Missouri's three other Helenium species are autumn sneezeweed, purple-headed sneezeweed, and Virginia sneezeweed.
- Bitterweed is the only one that is annual, has profuse, linear leaves, and lacks wings of leafy tissue on the stems.
Height: usually to 1 foot, but rarely to 2 feet.
Scattered to common, mostly south of the Missouri River.
Habitat and Conservation
Occurs on banks of streams and rivers, openings of dry upland forests, and disturbed portions of upland prairies; also pastures, farmyards, railroads, roadsides, and open, disturbed areas.
Bitterweed forms dense populations along mowed roadsides and in overgrazed pastures.
The weediest sneezeweed in Missouri, bitterweed’s home range is in Texas and Louisiana. It was first collected in our state in about 1879, and over the next 20 years it increased its range rapidly.
Status
Introduced wildflower. Original range was in Texas and Louisiana.
- The first Missouri collections were in Poplar Bluff, around 1879.

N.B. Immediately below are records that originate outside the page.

(* ===== verification/PreserveSafety.v ===== *)
(** * Student work survives the engine

    Theorems on [Preserve] and [Replace]: what is stored came out of a
    namespace that was vouched for, a container is replaced only after what it
    holds was saved, and a prune removes nothing that could be lost. They hold
    for every host: any answers of the runtime and the store, restarts between
    any two calls included. *)

From stdpp Require Import base gmap strings list fin_maps sorting.
From Stdlib Require Import ZArith Lia Ascii.
From S2P Require Import Prelude Text Model Engine Canonical Preserve Restore Replace.

Local Open Scope string_scope.
Local Open Scope list_scope.
Local Open Scope Z_scope.

(** ** Histories *)

(** [s'] comes after [s], and the calls in between are of a kind. *)
Definition extends (ok : Event -> Prop) (s s' : Pass) : Prop :=
  exists l, psLog s' = psLog s ++ l /\ Forall ok l.
#[export] Instance extends_preorder ok : PreOrder (extends ok).
Proof.
  split.
  - intros s. exists []. by rewrite app_nil_r.
  - intros s1 s2 s3 (l1 & H1 & Hl1) (l2 & H2 & Hl2). exists (l1 ++ l2).
    by rewrite H2, H1, <- app_assoc, Forall_app.
Qed.

Abbreviation later := (extends (fun _ => True)) (only parsing).
(** The calls between two states. *)
Definition since (s s' : Pass) : list Event := drop (length (psLog s)) (psLog s').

- In the next 20 years, the species had rapidly spread to the St. Louis and Kansas City regions and to southwestern Missouri.
Human Connections
The dried and powdered flowers were historically used as snuff.
Sneezeweeds contain toxic, bitter substances. In the West, they cause “spewing disease” in cattle, with vomiting, diarrhea, and death.
- Grazing animals avoid these plants.
- Pastures full of sneezeweeds have probably been overgrazed.
Ecosystem Connections
Bees, wasps, butterflies, beetles, and other insects collect nectar and pollen from the flowers.
The larvae of some moths bore into the stems and roots, and weevil larvae bore into the immature seeds.
Prairie-chicken are known to eat the seedheads.
Most mammals avoid eating the bitter foliage.